Records supplied.
(* ===== verification/Anthropic.v ===== *)
(** * The Anthropic adapter (internal/providers/anthropic)

    The Messages API is another wire: a request is translated on the way out,
    an answer or the events of a stream on the way back.  The texts are built
    as [Marshal] writes them; the theorems say what they are read as. *)

From Stdlib Require Import ZArith Lia String Ascii.
From stdpp Require Import base gmap strings list numbers.
From S2P Require Import Prelude Float64 GoString Providers Json JsonText Sse Stream Upstream OpenaiWire Dialect.

Local Open Scope Z_scope.
Local Open Scope string_scope.

(** ** The provider (anthropic.go) *)

Definition defaultBaseURL : string := "https://api.anthropic.com/v1".
Definition messagesPath : string := "/messages".
Definition headerAPIKey : string := "x-api-key".
Definition headerVersion : string := "anthropic-version".
Definition anthropicVersion : string := "2023-06-01".

Record provider := mkProvider { name : string; baseURL : string; apiKey : string }.

Definition New (n url key : string) : provider :=
  mkProvider n (trim_slashes (if bool_decide (url = "") then defaultBaseURL else url)) key.

(** ** The request (translate.go) *)

Definition systemJoiner : string := string_of_list_ascii [ascii_of_nat 10; ascii_of_nat 10].
Definition defaultMaxTokens : Z := 4096.
(* ===== verification/Gemini.v ===== *)
(** * The Gemini adapter (internal/providers/gemini)

    Like the Anthropic adapter, a translation of another wire.  Gemini names the
    model in the URL, splits prompts and answers into parts, counts the tokens
    of its reasoning apart, and has no mark for the end of a stream but the
    reason a candidate finished. *)

From Stdlib Require Import ZArith Lia String Ascii.
From stdpp Require Import base gmap strings list numbers.
From S2P Require Import Prelude Float64 GoString Url Providers Json JsonText Sse Stream Upstream OpenaiWire Dialect.

Local Open Scope Z_scope.
Local Open Scope string_scope.

(** ** The provider (gemini.go) *)

Definition DefaultBaseURL : string := "https://generativelanguage.googleapis.com/v1beta".
Definition authHeader : string := "x-goog-api-key".
Definition modelsPath : string := "/models/".
Definition generateContent : string := ":generateContent".
Definition streamGenerateContent : string := ":streamGenerateContent".
Definition sseQuery : string := "alt=sse".
Definition modelNamePrefix : string := "models/".

Definition statusResourceExhausted : string := "RESOURCE_EXHAUSTED".
Definition statusUnauthenticated : string := "UNAUTHENTICATED".
Definition statusPermissionDenied : string := "PERMISSION_DENIED".

Record provider := mkProvider { name : string; baseURL : string; apiKey : string }.

Definition New (n url key : string) : provider :=
  mkProvider n (trim_slashes (if bool_decide (url = "") then DefaultBaseURL else url)) key.

Definition endpoint (p : provider) (model method query : string) : string :=
  let u := baseURL p +:+ modelsPath +:+ PathEscape (TrimPrefix model modelNamePrefix) +:+ method in
  if bool_decide (query = "") then u else u +:+ "?" +:+ query.

(** ** The data of both wires (translate.go) *)

Definition geminiRoleUser : string := "user".
Definition geminiRoleModel : string := "model".
Lemma estimate_is_the_first_choices_bill_witness :
  let est := Estimate_ (NewEstimator (Some PricingExample.table) (Some (routePricing loaded))
                          (mkEstimatorOptions 0 0)) "fast" EstimatorExample.ask in
  EstUSD est = guard_Price (Some guard) "groq" (UpstreamModel route "groq")
                 (mkUsage (EstPrompt est) (EstCompletion est) 0).
Proof.
  apply (estimate_is_the_first_choices_bill loopback any_url loaded (Some PricingExample.table) true 0 None
           guard _ route "groq" ["oai"]%string).
  - vm_compute. reflexivity.
  - reflexivity.
  - reflexivity.
  - left.
  - reflexivity.
Defined.

Lemma callers_are_limited_witness :
  exists tc, tc ∈ Tenants (CAuth loaded) /\ TName tc = "acme"%string /\
    Budget.limits (NewEnforcer (tenantLimits loaded)) !! "acme"%string = Some (limits_of (TLimits tc)).
Proof.
  apply (callers_are_limited loopback any_url loaded (Some PricingExample.table) true 0 None guard
           (NewEnforcer (tenantLimits loaded)) order "/v1/models" "Bearer acme-key-0123456789" no_response).
  - vm_compute. reflexivity.
  - reflexivity.
  - reflexivity.
  - exact order_ok.
  - done.
  - vm_compute. reflexivity.
Defined.

(** A file without keys, on a loopback listener. *)
Definition open_file : Config :=
  mkConfig (CServer loaded) (mkAuthConfig [] []) (CAccounting loaded) (CCache loaded) (CProviders loaded)
    (CRoutes loaded) (CRouter loaded) (CTelemetry loaded).

Lemma open_gateway_is_local_witness : isLoopbackListen loopback (Listen (CServer open_file)) = true.
Proof.
  apply (open_gateway_is_local (R := unit) loopback any_url open_file ∅ None []); vm_compute; reflexivity.
Defined.

(** A key with a space at its end passes validation, and nobody can present it:
    the bearer token is trimmed before it is looked up. *)
Definition padded : TenantConfig := mkTenantConfig "acme" ["acme-key-0123456789 "]%string (limits (f64_of_Z 5)).
Definition padded_file : Config :=
  mkConfig (CServer loaded) (mkAuthConfig [] [padded]) (CAccounting loaded) (CCache loaded)
    (CProviders loaded) (CRoutes loaded) (CRouter loaded) (CTelemetry loaded).

Theorem padded_key_never_opens :
  Validate loopback any_url padded_file = [] /\
  withAuth (gateway_keys padded_file (map_to_list (tenantKeys padded_file))) "/v1/models"
    "Bearer acme-key-0123456789 " no_response = Reject (rejectUnauthorized no_response).
Proof. split; vm_compute; reflexivity. Qed.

Your assignment.
At the line containing "apply (open_gateway_is_local (R", start transcribing exactly, and continue through the last line of the listing. Stop there and add nothing.

Solution to this problem.
  apply (open_gateway_is_local (R := unit) loopback any_url open_file ∅ None []); vm_compute; reflexivity.
Defined.

(** A key with a space at its end passes validation, and nobody can present it:
    the bearer token is trimmed before it is looked up. *)
Definition padded : TenantConfig := mkTenantConfig "acme" ["acme-key-0123456789 "]%string (limits (f64_of_Z 5)).
Definition padded_file : Config :=
  mkConfig (CServer loaded) (mkAuthConfig [] [padded]) (CAccounting loaded) (CCache loaded)
    (CProviders loaded) (CRoutes loaded) (CRouter loaded) (CTelemetry loaded).

Theorem padded_key_never_opens :
  Validate loopback any_url padded_file = [] /\
  withAuth (gateway_keys padded_file (map_to_list (tenantKeys padded_file))) "/v1/models"
    "Bearer acme-key-0123456789 " no_response = Reject (rejectUnauthorized no_response).
Proof. split; vm_compute; reflexivity. Qed.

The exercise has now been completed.